Since I’m in the midst of sugar withdrawals, I thought it would be an appropriate time for a good old-fashioned rant. Here we go . . .

I’m becoming increasingly convinced that there are many things we teach and/or do as Americans that are just plain dumb.

One of them is our inordinate educational obsession with Christopher Columbus. The girls and I have been exploring explorers lately, and it’s amazing how much weight is put on Columbus at the expense of other fascinating characters. I did a search for “explorers” on www.abcteach.com, one of my favorite sites for printables, and more than half of the results were for Columbus. I’m sure this is because we celebrate Columbus Day as a national holiday, which is also just plain dumb. He didn’t even land in what is now the United States, for crying out loud.

We recently read a book called “The Discovery of the Americas” which gives a pretty fair, kid-friendly account of the whole history of our hemisphere. Lots of interesting tidbits about the various explorers. Columbus was given no more weight than any others, really, which was refreshing. The book pointed out that he was extremely perseverant and found some good sea routes to the Caribbean. He also ravaged the natives (the book made this point very generally) and insisted until his death that he’d made it all the way around the world. Oh yeah, and also, HE DIDN’T EVEN LAND IN WHAT IS NOW THE UNITED STATES. Yet he, above all others, gets a national holiday and a poem to remember the year he came here (or there, technically).

That’s just dumb.

Incidentally, I was intrigued reading about Magellan’s trip around the world. Especially when you look at the globe and realize how FAR it is from the tip of South America across the Pacific to Asia. And they had no idea. One ship turned back. Magellan himself got killed in the Philippines. Only one ship (out of five) made the entire trip, and with only 18 men (out of 250) left alive. That’s some serious drama.

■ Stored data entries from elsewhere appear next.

(** ** Programs in the world of files *)

Fixpoint interp {A : Type} (host : ∀ op, io infallible (Ans op)) (p : prog A) : io infallible A :=
  match p with
  | Ret a => ret a
  | Vis op k => bind (host op) (λ x, interp host (k x))
  | Spin => λ w, (Crashed, w)
  end.

End prog.

Arguments prog {Op} Ans A.
Arguments event {Op} Ans.

Notation "'let*' x ':=' p 'in' k" := (pbind p (λ x, k))
  (at level 10, x pattern, p at level 100, k at level 200) : rooms_scope.
Notation "'do*' p 'in' k" := (pbind p (λ _, k))
  (at level 10, p at level 100, k at level 200) : rooms_scope.
Notation "'try*' x ':=' p 'in' k" := (ptry p (λ x, k))
  (at level 10, x pattern, p at level 100, k at level 200) : rooms_scope.

#[export] Hint Resolve answered_snoc answered_l answered_r : rooms.

(** ** One set of calls among another *)

Section translate.
  Context {Op1 : Type} {Ans1 : Op1 → Type} {Op2 : Type} {Ans2 : Op2 → Type}.

(** Each call carried out by a program over the other calls. *)
Fixpoint translate {A : Type} (f : ∀ op : Op1, prog Ans2 (Ans1 op)) (p : prog Ans1 A) : prog Ans2 A :=
  match p with
  | Ret a => Ret a
  | Vis op k => pbind (f op) (λ x, translate f (k x))
  | Spin => Spin
  end.

Lemma only_translate {A : Type} (ok1 : Op1 → Prop) (ok2 : Op2 → Prop) f (p : prog Ans1 A) :
  only ok1 p → (∀ op, ok1 op → only ok2 (f op)) → only ok2 (translate f p).
Proof.
  intros Hp Hf. induction p as [a|op k IH|]; simpl in *; [done| |done].
  apply only_bind; [apply Hf, Hp|]. intros x. by apply IH, Hp.
Qed.

End translate.

Lemma only_any {Op : Type} {Ans : Op → Type} {A : Type} (p : prog Ans A) : only (λ _, True) p.
Proof. induction p; simpl; auto. Qed.

Create HintDb only discriminated.
#[export] Hint Resolve only_for_each only_try_each : only.

(** Walk a program that makes no loop of its own: every call is of the kind. *)
Ltac only_walk :=
  repeat (cbv beta; match goal with
  | |- only _ (pbind _ _) => apply only_bind; [|intros ?]
  | |- only _ (ptry _ _) => apply only_try; [|intros ?]
  | |- only _ (pmap_err _ _) => apply only_map_err
  | |- only _ (Ret _) => exact I
  | |- only _ Spin => exact I
  | |- only _ (call _) => split; [done|intros ?; exact I]
  | |- only _ (match ?x with _ => _ end) => destruct x
  | |- only _ (if ?x then _ else _) => destruct x
  | |- only _ (let _ := _ in _) => cbv zeta
  | |- _ => solve [auto with only nocore]
  end).

(** Walk a specification down the structure of the program, to a call or to a
    subprogram. *)
Ltac spec_down :=
  repeat (cbv beta; match goal with
  | |- spec _ (pbind _ _) _ _ => apply spec_bind
  | |- spec _ (ptry _ _) _ _ => apply spec_try
  | |- spec _ (pmap_err _ _) _ _ => apply spec_map_err
  | |- spec _ (Ret _) _ _ => apply spec_ret
  end); cbv beta.

(** One call: it is allowed, and then its answer [x]. *)
Tactic Notation "spec_call" "as" simple_intropattern(x) :=
  spec_down; match goal with |- spec ?R (call ?op) ?h ?Q => refine (spec_call R op h Q _ _) end;
  [|intros x; cbv beta; spec_down].

(** One call, going no further down than its answer. *)
Tactic Notation "ask" "as" simple_intropattern(x) :=
  apply spec_bind; match goal with |- spec ?R (call ?op) ?h ?Q => refine (spec_call R op h Q _ _) end;
  [|intros x; cbv beta].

OK, so another thing that irks me is that we haven’t switched to the metric system. Today The Muse and I worked on how to convert various measurements within the metric system (kilometers to meters, liters to milliliters, etc.). All you have to do is move a freaking decimal point. That’s it.

On the other hand, to convert feet to miles you have to do some serious arithmetic gymnastics using conversion formulas no one can ever remember. And how about miles to kilometers so we can actually communicate with the rest of the planet? It makes my math brain hurt just thinking about it. Havarti sometimes laments the amount of time that was wasted in his college science courses converting crap from standard to metric and vice versa.

Why do we continue to do this to ourselves? It just doesn’t make sense. Stubborn and stupid.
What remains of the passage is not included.